Start of Block
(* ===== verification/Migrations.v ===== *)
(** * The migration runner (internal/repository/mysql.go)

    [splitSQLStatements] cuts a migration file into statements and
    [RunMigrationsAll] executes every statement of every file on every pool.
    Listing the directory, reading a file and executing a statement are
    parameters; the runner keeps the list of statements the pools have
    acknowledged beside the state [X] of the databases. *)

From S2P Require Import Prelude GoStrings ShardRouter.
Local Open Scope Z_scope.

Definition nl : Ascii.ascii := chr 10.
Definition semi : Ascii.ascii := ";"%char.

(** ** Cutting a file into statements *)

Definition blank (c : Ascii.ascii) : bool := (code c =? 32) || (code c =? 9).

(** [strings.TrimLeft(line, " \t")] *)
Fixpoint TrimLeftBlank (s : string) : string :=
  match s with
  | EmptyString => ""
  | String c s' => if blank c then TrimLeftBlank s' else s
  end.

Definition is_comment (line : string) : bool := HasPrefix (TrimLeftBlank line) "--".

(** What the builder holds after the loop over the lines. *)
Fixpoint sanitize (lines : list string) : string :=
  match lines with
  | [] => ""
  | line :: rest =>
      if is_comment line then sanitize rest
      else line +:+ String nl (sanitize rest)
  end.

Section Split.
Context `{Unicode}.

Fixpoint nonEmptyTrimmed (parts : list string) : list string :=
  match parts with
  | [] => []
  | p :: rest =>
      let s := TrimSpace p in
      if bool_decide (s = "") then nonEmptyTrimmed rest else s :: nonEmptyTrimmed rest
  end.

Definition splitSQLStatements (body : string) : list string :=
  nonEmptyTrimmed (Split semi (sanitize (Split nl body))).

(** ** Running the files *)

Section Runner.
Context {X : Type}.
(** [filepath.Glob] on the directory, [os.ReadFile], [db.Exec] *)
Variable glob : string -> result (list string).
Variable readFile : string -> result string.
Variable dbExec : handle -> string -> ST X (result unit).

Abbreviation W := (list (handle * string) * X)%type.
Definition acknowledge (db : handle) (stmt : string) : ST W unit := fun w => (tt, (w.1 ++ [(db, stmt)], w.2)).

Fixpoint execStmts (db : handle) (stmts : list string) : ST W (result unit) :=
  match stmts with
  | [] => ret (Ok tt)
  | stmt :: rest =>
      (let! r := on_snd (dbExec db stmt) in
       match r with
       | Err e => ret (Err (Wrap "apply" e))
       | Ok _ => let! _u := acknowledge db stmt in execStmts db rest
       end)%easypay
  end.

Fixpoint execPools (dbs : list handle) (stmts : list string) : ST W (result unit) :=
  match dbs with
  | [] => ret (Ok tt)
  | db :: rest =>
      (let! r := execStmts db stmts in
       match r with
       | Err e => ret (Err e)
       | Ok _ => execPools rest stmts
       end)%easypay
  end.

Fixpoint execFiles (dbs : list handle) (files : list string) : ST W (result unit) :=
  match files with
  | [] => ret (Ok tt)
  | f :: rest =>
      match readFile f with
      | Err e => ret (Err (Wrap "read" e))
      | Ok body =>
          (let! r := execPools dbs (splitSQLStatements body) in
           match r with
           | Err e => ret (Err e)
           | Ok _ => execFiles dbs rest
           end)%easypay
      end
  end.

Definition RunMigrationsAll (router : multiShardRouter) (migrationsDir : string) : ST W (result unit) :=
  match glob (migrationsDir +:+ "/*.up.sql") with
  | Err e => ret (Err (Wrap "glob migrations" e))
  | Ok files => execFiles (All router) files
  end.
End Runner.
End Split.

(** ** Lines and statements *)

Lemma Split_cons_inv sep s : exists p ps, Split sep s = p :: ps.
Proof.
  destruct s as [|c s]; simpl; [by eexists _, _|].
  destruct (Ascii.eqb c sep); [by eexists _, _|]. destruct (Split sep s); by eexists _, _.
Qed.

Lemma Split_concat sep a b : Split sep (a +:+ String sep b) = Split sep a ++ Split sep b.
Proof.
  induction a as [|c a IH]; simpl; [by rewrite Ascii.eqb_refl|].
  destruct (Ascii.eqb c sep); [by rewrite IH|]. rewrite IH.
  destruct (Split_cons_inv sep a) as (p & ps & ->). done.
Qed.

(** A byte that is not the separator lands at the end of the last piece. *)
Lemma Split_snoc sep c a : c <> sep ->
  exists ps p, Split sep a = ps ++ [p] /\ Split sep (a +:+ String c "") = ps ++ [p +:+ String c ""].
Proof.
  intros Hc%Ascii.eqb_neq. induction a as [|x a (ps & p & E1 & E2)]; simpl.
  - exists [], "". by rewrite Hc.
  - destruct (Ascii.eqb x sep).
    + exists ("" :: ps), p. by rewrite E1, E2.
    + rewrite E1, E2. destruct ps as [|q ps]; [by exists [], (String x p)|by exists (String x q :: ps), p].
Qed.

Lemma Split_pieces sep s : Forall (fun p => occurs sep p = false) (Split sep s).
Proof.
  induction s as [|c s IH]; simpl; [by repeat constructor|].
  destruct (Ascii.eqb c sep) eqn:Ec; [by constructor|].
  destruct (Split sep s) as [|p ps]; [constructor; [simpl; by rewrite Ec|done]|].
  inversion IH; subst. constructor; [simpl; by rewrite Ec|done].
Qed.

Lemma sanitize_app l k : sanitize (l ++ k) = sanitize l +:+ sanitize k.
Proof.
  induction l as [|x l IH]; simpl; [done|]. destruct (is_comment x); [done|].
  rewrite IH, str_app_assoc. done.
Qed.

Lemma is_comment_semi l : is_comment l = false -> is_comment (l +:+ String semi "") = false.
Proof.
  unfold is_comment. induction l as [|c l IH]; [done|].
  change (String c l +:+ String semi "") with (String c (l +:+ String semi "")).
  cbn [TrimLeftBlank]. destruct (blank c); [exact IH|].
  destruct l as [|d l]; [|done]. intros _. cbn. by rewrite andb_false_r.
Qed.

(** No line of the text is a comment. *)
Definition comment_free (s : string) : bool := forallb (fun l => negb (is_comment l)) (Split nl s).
End of Block
Start of Block
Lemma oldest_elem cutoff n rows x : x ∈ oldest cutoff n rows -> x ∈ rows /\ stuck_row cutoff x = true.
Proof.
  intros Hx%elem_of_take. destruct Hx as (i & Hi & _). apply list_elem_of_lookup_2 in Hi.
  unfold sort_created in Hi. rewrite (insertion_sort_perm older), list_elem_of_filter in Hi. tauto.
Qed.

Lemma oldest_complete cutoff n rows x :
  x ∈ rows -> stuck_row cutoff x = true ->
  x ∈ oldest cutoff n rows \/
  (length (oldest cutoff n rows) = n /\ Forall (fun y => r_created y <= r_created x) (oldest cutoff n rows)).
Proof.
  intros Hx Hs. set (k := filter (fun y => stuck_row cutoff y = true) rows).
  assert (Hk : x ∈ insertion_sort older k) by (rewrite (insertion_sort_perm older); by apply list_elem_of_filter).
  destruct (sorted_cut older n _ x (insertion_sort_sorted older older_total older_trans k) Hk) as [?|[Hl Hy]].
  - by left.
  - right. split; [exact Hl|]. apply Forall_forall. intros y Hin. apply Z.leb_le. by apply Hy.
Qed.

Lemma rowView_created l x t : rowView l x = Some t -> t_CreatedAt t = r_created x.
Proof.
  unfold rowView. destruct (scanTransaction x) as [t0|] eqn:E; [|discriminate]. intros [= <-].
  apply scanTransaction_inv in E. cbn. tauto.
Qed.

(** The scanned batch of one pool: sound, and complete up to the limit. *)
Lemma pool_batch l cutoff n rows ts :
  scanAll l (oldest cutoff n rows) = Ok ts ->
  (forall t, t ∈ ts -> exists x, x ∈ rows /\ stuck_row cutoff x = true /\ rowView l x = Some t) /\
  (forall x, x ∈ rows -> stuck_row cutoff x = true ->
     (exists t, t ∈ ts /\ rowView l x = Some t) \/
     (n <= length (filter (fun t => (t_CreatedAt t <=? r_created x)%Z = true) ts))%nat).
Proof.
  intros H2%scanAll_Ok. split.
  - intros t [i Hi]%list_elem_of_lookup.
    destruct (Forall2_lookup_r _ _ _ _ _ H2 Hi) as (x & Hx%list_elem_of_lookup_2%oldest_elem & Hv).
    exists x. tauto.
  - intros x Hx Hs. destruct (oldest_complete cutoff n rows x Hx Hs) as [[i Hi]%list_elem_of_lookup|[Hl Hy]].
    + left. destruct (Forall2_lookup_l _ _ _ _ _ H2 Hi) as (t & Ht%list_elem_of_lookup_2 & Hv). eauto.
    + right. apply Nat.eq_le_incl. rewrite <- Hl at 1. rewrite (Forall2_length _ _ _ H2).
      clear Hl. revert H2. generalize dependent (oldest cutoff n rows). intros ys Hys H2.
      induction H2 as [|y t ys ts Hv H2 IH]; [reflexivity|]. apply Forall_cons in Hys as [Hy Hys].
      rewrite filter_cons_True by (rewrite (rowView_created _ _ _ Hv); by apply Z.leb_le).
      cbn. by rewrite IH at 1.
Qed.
End of Block
Start of Block
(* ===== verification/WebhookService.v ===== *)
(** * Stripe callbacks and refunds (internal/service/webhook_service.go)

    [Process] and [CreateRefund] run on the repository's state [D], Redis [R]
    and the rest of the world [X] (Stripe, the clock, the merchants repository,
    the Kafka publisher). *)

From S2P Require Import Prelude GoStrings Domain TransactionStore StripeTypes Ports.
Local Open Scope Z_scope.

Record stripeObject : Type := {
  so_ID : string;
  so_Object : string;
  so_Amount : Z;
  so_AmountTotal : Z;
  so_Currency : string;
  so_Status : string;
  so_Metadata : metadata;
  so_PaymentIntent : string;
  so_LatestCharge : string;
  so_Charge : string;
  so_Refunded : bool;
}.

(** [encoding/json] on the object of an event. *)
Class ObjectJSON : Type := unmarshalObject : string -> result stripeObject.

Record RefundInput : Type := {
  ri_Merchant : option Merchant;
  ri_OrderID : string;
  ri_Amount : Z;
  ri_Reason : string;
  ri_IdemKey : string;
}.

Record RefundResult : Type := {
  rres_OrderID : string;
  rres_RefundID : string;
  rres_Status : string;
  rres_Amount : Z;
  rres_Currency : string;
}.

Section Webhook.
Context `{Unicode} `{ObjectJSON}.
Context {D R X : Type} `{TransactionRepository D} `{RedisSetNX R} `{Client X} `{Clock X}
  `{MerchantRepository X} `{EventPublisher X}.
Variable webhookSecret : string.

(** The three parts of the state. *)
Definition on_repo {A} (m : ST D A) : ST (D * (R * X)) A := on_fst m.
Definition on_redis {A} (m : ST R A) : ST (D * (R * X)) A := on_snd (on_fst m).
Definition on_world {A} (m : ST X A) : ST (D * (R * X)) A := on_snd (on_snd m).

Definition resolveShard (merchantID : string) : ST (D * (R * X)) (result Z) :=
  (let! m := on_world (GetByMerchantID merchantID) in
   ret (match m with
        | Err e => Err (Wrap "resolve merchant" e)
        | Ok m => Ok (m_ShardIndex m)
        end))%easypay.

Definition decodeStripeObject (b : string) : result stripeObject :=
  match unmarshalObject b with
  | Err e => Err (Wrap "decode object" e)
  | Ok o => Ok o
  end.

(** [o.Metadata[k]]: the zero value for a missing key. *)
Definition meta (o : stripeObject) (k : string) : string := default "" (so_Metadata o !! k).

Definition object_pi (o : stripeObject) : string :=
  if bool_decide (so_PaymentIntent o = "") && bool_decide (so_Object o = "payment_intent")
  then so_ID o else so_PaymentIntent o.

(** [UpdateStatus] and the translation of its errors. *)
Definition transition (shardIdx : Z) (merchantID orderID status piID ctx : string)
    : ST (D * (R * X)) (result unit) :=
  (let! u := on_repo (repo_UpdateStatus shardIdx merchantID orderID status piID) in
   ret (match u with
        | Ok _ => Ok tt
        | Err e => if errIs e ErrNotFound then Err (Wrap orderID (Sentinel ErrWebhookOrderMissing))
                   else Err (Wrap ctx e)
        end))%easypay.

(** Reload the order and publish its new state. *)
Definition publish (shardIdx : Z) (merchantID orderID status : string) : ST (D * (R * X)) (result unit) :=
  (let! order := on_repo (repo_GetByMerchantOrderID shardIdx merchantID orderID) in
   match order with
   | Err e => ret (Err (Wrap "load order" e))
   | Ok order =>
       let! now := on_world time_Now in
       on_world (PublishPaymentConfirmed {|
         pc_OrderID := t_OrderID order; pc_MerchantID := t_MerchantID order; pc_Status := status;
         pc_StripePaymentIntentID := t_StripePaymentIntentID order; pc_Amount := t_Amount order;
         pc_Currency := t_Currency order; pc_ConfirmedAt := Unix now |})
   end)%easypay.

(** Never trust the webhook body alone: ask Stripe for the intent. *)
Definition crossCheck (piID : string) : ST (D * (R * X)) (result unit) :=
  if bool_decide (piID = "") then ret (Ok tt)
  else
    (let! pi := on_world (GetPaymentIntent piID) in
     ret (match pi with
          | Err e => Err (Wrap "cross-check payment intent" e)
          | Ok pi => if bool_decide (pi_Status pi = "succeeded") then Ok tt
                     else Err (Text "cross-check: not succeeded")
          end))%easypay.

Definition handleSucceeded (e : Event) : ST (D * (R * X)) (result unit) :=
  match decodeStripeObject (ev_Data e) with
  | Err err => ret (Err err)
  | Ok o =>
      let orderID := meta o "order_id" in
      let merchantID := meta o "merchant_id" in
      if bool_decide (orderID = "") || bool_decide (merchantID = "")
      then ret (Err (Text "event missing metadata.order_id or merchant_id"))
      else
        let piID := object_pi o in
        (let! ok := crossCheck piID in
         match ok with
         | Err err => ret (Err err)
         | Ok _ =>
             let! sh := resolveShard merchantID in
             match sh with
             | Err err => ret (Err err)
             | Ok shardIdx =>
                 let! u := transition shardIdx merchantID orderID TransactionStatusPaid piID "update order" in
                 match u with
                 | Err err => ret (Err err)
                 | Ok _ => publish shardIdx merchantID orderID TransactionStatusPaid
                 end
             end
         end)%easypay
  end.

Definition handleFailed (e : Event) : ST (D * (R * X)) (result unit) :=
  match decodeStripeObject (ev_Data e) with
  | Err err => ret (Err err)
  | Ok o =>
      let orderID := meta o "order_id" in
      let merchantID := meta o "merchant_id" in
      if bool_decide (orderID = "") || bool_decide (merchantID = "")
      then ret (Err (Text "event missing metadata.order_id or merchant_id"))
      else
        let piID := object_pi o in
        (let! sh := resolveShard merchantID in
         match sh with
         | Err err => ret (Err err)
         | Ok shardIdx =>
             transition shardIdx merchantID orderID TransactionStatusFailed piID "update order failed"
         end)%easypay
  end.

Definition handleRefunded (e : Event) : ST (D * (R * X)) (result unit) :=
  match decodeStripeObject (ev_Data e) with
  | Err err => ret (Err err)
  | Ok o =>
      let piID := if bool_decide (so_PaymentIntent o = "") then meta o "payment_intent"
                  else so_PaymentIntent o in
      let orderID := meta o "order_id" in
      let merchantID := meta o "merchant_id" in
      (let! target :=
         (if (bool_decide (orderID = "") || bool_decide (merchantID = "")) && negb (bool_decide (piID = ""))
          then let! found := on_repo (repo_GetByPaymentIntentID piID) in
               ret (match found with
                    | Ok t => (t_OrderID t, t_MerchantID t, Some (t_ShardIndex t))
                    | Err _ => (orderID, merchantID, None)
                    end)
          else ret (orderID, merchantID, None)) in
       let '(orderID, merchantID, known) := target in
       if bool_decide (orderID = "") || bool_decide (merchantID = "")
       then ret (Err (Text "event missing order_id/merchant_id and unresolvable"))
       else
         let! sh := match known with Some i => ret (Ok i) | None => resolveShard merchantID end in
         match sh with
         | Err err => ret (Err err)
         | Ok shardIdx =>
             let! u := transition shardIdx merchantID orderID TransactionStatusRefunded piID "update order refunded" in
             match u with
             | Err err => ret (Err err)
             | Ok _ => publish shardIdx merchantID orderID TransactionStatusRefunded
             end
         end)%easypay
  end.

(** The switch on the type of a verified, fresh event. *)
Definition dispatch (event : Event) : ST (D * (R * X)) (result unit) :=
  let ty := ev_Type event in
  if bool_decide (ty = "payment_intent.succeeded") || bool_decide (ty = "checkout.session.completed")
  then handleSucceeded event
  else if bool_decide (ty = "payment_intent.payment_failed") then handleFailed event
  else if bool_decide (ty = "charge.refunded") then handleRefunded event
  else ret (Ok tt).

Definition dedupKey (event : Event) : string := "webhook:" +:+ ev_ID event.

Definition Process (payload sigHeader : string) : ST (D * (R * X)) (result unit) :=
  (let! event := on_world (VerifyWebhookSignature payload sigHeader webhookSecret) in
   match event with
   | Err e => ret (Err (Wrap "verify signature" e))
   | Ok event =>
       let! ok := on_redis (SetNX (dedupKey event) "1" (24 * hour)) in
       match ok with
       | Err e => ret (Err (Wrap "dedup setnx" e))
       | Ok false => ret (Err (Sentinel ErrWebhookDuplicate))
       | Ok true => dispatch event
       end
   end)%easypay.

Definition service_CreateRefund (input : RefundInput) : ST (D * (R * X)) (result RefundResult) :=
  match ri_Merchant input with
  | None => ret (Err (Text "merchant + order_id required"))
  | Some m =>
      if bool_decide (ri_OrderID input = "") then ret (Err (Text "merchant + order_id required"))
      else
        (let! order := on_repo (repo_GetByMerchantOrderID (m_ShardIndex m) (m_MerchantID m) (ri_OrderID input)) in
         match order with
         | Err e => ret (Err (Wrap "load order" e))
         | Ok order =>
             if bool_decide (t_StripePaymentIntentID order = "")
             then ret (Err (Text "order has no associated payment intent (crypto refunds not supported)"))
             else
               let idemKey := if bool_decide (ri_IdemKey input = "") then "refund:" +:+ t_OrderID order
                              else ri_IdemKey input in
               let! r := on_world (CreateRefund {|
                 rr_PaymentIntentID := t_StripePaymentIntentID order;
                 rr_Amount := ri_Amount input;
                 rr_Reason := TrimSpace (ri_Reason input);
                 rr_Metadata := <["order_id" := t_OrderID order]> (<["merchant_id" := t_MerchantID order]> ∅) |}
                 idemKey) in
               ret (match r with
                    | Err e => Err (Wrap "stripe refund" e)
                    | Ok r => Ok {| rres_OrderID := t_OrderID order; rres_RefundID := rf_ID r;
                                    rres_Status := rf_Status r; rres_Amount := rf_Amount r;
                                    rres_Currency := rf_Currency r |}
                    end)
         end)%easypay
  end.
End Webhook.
End of Block
Your goal: Within the material above, copy exactly the lines from the line that holds "Definition acknowledge (db" up to and including the line that holds "match dbs with".

Response below:
Definition acknowledge (db : handle) (stmt : string) : ST W unit := fun w => (tt, (w.1 ++ [(db, stmt)], w.2)).

Fixpoint execStmts (db : handle) (stmts : list string) : ST W (result unit) :=
  match stmts with
  | [] => ret (Ok tt)
  | stmt :: rest =>
      (let! r := on_snd (dbExec db stmt) in
       match r with
       | Err e => ret (Err (Wrap "apply" e))
       | Ok _ => let! _u := acknowledge db stmt in execStmts db rest
       end)%easypay
  end.

Fixpoint execPools (dbs : list handle) (stmts : list string) : ST W (result unit) :=
  match dbs with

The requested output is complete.